## [WORK INSTRUCTION]
Transcribe, word for word and with nothing extra, the line containing "(** Modelled from the spec: the" and each line that comes after it in the entries.

************

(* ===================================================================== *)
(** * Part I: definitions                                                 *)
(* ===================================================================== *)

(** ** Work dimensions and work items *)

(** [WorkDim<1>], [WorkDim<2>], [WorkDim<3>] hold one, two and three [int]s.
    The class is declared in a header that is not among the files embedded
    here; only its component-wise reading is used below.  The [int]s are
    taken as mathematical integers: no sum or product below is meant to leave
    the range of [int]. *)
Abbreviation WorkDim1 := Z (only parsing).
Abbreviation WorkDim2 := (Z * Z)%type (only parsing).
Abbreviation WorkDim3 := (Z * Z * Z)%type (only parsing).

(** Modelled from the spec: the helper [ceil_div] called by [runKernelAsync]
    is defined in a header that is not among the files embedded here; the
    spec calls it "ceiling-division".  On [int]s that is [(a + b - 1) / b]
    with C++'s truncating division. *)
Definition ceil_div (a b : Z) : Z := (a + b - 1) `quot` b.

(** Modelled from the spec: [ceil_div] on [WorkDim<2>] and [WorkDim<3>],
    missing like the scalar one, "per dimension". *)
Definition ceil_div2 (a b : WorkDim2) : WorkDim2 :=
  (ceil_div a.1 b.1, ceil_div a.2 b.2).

************

## [TASK ANSWER]
(** Modelled from the spec: the helper [ceil_div] called by [runKernelAsync]
    is defined in a header that is not among the files embedded here; the
    spec calls it "ceiling-division".  On [int]s that is [(a + b - 1) / b]
    with C++'s truncating division. *)
Definition ceil_div (a b : Z) : Z := (a + b - 1) `quot` b.

(** Modelled from the spec: [ceil_div] on [WorkDim<2>] and [WorkDim<3>],
    missing like the scalar one, "per dimension". *)
Definition ceil_div2 (a b : WorkDim2) : WorkDim2 :=
  (ceil_div a.1 b.1, ceil_div a.2 b.2).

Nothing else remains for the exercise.